Saved data entries:
(** C3.  [CreateFB] is all or nothing.  When the device refuses one of
    its requests (an error as answer, or a length of 0 to map), [CreateFB]
    returns [drvFail] and the device holds no dumb buffer, framebuffer
    object or mapping that it did not hold before.  When the allocation
    (step 1) was granted, so that it is the framebuffer object (step 2,
    ADDFB2) or the mapping (step 3, MAP_DUMB and [mmap]) that is refused,
    the device holds exactly what it held before the call, and the requests
    issued are the steps up to the one that was refused, followed by the
    undoing of every step that had succeeded, the last one first (RMFB for
    the framebuffer object, then DESTROY_DUMB for the memory). *)
Theorem CreateFB_all_or_nothing
    (d : Drm.dev) (sys : vout_display_sys_t) (buf : nat) :
  sys_wf sys → (buf < MAXHWBUF)%nat →
  Drm.answer d 0 ≠ 0 ∨ Drm.answer d 1 ≠ 0 ∨ Drm.answer d 2 ≠ 0
  ∨ Drm.answer d 3 ≠ 0 ∨ expected_size d sys = 0 →
  ret_of (CreateFB d sys buf) = drvFail
  ∧ Drm.dumbs (dev_of (CreateFB d sys buf)) ⊆ Drm.dumbs d
  ∧ Drm.fbs (dev_of (CreateFB d sys buf)) = Drm.fbs d
  ∧ Drm.maps (dev_of (CreateFB d sys buf)) = Drm.maps d
  ∧ (Drm.answer d 0 = 0 →
     Drm.held (dev_of (CreateFB d sys buf)) = Drm.held d
     ∧ ∃ h sz steps refused,
         Drm.log (dev_of (CreateFB d sys buf))
         = Drm.log d ++ (req_create sys (Some (h, sz)) :: steps ++ [refused])
             ++ unwind (req_create sys (Some (h, sz)) :: steps ++ [refused])
         ∧ is_refused refused = true ∧ Drm.is_alloc refused = false
         ∧ Forall (λ q, is_refused q = false ∧ is_release q = false) steps).
Proof.
  intros Hwf Hbuf Hrefused.
  destruct (CreateFB d sys buf) as [[r d'] sys'] eqn:Hc.
  unfold ret_of, dev_of; simpl.
  destruct (CreateFB_cases _ _ _ _ _ _ Hwf Hbuf Hc) as (_ & _ & Hcases).
  fold (expected_size d sys) in Hcases.
  destruct Hcases as [(H0 & -> & Hh & _)|(H0 & h & _ & _ & _ & _ & Hcases)].
  { unfold Drm.held in Hh. injection Hh as -> -> ->.
    split_and!; try done. set_solver. }
  assert (r = drvFail ∧ Drm.held d' = Drm.held d) as [-> Hheld].
  { destruct Hcases as [(_ & -> & ? & _)|(H1 & fb & _ & _ & [(_ & -> & ? & _)|[(H2 & _ & -> & ? & _)|(H2 & H3 & Hsz & _)]])];
      [done..|exfalso; naive_solver]. }
  pose proof Hheld as Hparts. unfold Drm.held in Hparts. injection Hparts as -> -> ->.
  split_and!; try done. intros _. split; [done|].
  destruct Hcases as [(_ & _ & _ & Hlog)|(H1 & fb & _ & _ & [(_ & _ & _ & Hlog)|[(H2 & _ & _ & _ & Hlog)|(_ & _ & _ & ? & _)]])];
    [| | |done].
  - eexists h, _, [], (req_addfb sys h None).
    rewrite Hlog. unfold unwind. simpl.
    rewrite undo_of_req_addfb, is_refused_req_addfb; simpl.
    unfold req_addfb. destruct (CreateFB_planes _ _ _ _ _) as [[? ?] ?].
    split_and!; try done.
  - eexists h, _, [req_addfb sys h (Some fb)], (Drm.MAP_DUMB h false).
    rewrite Hlog. unfold unwind. simpl.
    rewrite ?undo_of_req_addfb; simpl.
    split_and!; try done.
    repeat constructor; by rewrite ?is_refused_req_addfb, ?is_release_req_addfb.
  - eexists h, _, [req_addfb sys h (Some fb); Drm.MAP_DUMB h true], (Drm.MMAP _ None).
    rewrite Hlog. unfold unwind. simpl.
    rewrite ?undo_of_req_addfb; simpl.
    split_and!; try done.
    repeat constructor; by rewrite ?is_refused_req_addfb, ?is_release_req_addfb.
Qed.
(** C3. The rank of a priority is P1→1, P2→2, P3→3, P4→4, none→99;
    [QueuedAlert.__lt__] is the lexicographic order on
    (priority_rank, enqueued_at), and every queued entry carries the
    rank of its alert's priority. When the completion of a run
    dispatches a queued alert [X], every alert [Y] that stays queued
    and whose service was free at that election has a key that is not
    smaller: a strictly lower rank goes first, and among equal ranks
    the earlier [enqueued_at]. *)
Theorem priority_then_fifo_election :
  (∀ p, _priority_rank p
          = match p with
            | Some P1 => 1 | Some P2 => 2 | Some P3 => 3 | Some P4 => 4 | None => 99
            end) ∧
  (∀ a b, QueuedAlert_lt a b = true ↔
          priority_rank a < priority_rank b ∨
          (priority_rank a = priority_rank b ∧ enqueued_at a < enqueued_at b)) ∧
  (∀ max ttl w k a tr now started,
     1 ≤ max → reachable max ttl w → _tasks (intake w) !! k = Some (a, tr) →
     (∀ q, q ∈ _queue (intake w) →
           priority_rank q = _priority_rank (priority (alert q))) ∧
     ∃ w', _run_wrapper_exit k now started w = Some w' ∧
       ∀ X Y,
         X ∈ _queue (intake w) → (alert X, trace_id X) ∈ _tasks (intake w') →
         Y ∈ _queue (intake w') →
         service_name (alert Y)
           ∉ dom (delete (service_name a) (_active_services (intake w))) →
         priority_rank X < priority_rank Y ∨
         (priority_rank X = priority_rank Y ∧ enqueued_at X ≤ enqueued_at Y)).
Proof.
  split_and!.
  - by intros [[]|].
  - apply QueuedAlert_lt_spec.
  - intros max ttl w k a tr now started Hmax Hr Hk.
    destruct (reachable_facts _ _ _ Hmax Hr) as (HI & _ & _ & Hranked).
    split. { by apply Forall_forall. }
    destruct (_run_wrapper_exit_effect k a tr now started w HI Hk)
      as (l & w' & Hexit & Hl & Hsorted & _ & _ & _ & Heff).
    exists w'. split; [done|]. intros X Y HX HXrun HY HYfree.
    destruct HI as [[] _].
    assert (incident_id (alert X) ∉ task_ids (_tasks (intake w))) as HXnew.
    { apply NoDup_app in inv_nodup_ids0 as (_ & Hdisj & _). intros Hin.
      eapply Hdisj; [exact Hin|]. unfold queue_ids.
      by apply (list_elem_of_fmap_2 (λ c, incident_id (alert c))). }
    assert (_tasks (intake w) ≡ₚ (a, tr) :: delete k (_tasks (intake w))) as Htasks
      by by apply delete_Permutation.
    assert ((alert X, trace_id X) ∉ delete k (_tasks (intake w))) as HXrest.
    { intros Hin. apply HXnew. unfold task_ids. rewrite Htasks.
      apply (list_elem_of_fmap_2 (λ t : Task, incident_id t.1)) in Hin.
      by right. }
    destruct (_shutting_down (intake w)).
    { destruct Heff as (Hi' & _). rewrite Hi' in HXrun. done. }
    destruct Heff as (_ & Hq' & _ & _ & _ & Hel).
    set (act := delete (service_name a) (_active_services (intake w))) in *.
    set (ttl0 := _queue_ttl_seconds (intake w)) in *.
    destruct (elect act (fresh_of ttl0 now l)) as [[x|] r] eqn:Helect; simpl in *.
    2:{ destruct Hel as (Ht' & _). rewrite Ht' in HXrun. done. }
    destruct Hel as (Ht' & _). rewrite Ht' in HXrun.
    apply elem_of_app in HXrun as [?|HXx]; [done|].
    apply list_elem_of_singleton in HXx.
    apply elect_Some in Helect as (Hfree & Hperm & l1 & l2 & Hfresh & -> & Hbusy).
    assert (x ∈ _queue (intake w)) as Hx.
    { rewrite <-Hl. apply (list_elem_of_filter (λ c, ¬ is_expired ttl0 now c) l x).
      fold (fresh_of ttl0 now l). rewrite Hfresh. apply elem_of_app. right. by left. }
    assert (X = x) as ->.
    { apply NoDup_app in inv_nodup_ids0 as (_ & _ & Hndq).
      eapply (NoDup_fmap_inj (λ c, incident_id (alert c))); [exact Hndq|done..|].
      injection HXx as Ha _. by rewrite Ha. }
    rewrite Hq' in HY. apply elem_of_app in HY as [HY|HY].
    { rewrite Forall_forall in Hbusy. specialize (Hbusy Y HY).
      unfold is_free in Hbusy. by apply bool_decide_eq_false_1 in Hbusy. }
    pose proof (fresh_of_sorted ttl0 now l Hsorted) as Hfs. rewrite Hfresh in Hfs.
    apply StronglySorted_app_1_r, StronglySorted_inv in Hfs as [_ Hfs].
    rewrite Forall_forall in Hfs. by apply QueuedAlert_le_spec, Hfs.
Qed.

## Your instructions
Starting at the first line of the data above, please restate word for word every line up to and including the one that holds "destruct Hcases as [(H0", and add nothing else.

## Exercise answer
(** C3.  [CreateFB] is all or nothing.  When the device refuses one of
    its requests (an error as answer, or a length of 0 to map), [CreateFB]
    returns [drvFail] and the device holds no dumb buffer, framebuffer
    object or mapping that it did not hold before.  When the allocation
    (step 1) was granted, so that it is the framebuffer object (step 2,
    ADDFB2) or the mapping (step 3, MAP_DUMB and [mmap]) that is refused,
    the device holds exactly what it held before the call, and the requests
    issued are the steps up to the one that was refused, followed by the
    undoing of every step that had succeeded, the last one first (RMFB for
    the framebuffer object, then DESTROY_DUMB for the memory). *)
Theorem CreateFB_all_or_nothing
    (d : Drm.dev) (sys : vout_display_sys_t) (buf : nat) :
  sys_wf sys → (buf < MAXHWBUF)%nat →
  Drm.answer d 0 ≠ 0 ∨ Drm.answer d 1 ≠ 0 ∨ Drm.answer d 2 ≠ 0
  ∨ Drm.answer d 3 ≠ 0 ∨ expected_size d sys = 0 →
  ret_of (CreateFB d sys buf) = drvFail
  ∧ Drm.dumbs (dev_of (CreateFB d sys buf)) ⊆ Drm.dumbs d
  ∧ Drm.fbs (dev_of (CreateFB d sys buf)) = Drm.fbs d
  ∧ Drm.maps (dev_of (CreateFB d sys buf)) = Drm.maps d
  ∧ (Drm.answer d 0 = 0 →
     Drm.held (dev_of (CreateFB d sys buf)) = Drm.held d
     ∧ ∃ h sz steps refused,
         Drm.log (dev_of (CreateFB d sys buf))
         = Drm.log d ++ (req_create sys (Some (h, sz)) :: steps ++ [refused])
             ++ unwind (req_create sys (Some (h, sz)) :: steps ++ [refused])
         ∧ is_refused refused = true ∧ Drm.is_alloc refused = false
         ∧ Forall (λ q, is_refused q = false ∧ is_release q = false) steps).
Proof.
  intros Hwf Hbuf Hrefused.
  destruct (CreateFB d sys buf) as [[r d'] sys'] eqn:Hc.
  unfold ret_of, dev_of; simpl.
  destruct (CreateFB_cases _ _ _ _ _ _ Hwf Hbuf Hc) as (_ & _ & Hcases).
  fold (expected_size d sys) in Hcases.
  destruct Hcases as [(H0 & -> & Hh & _)|(H0 & h & _ & _ & _ & _ & Hcases)].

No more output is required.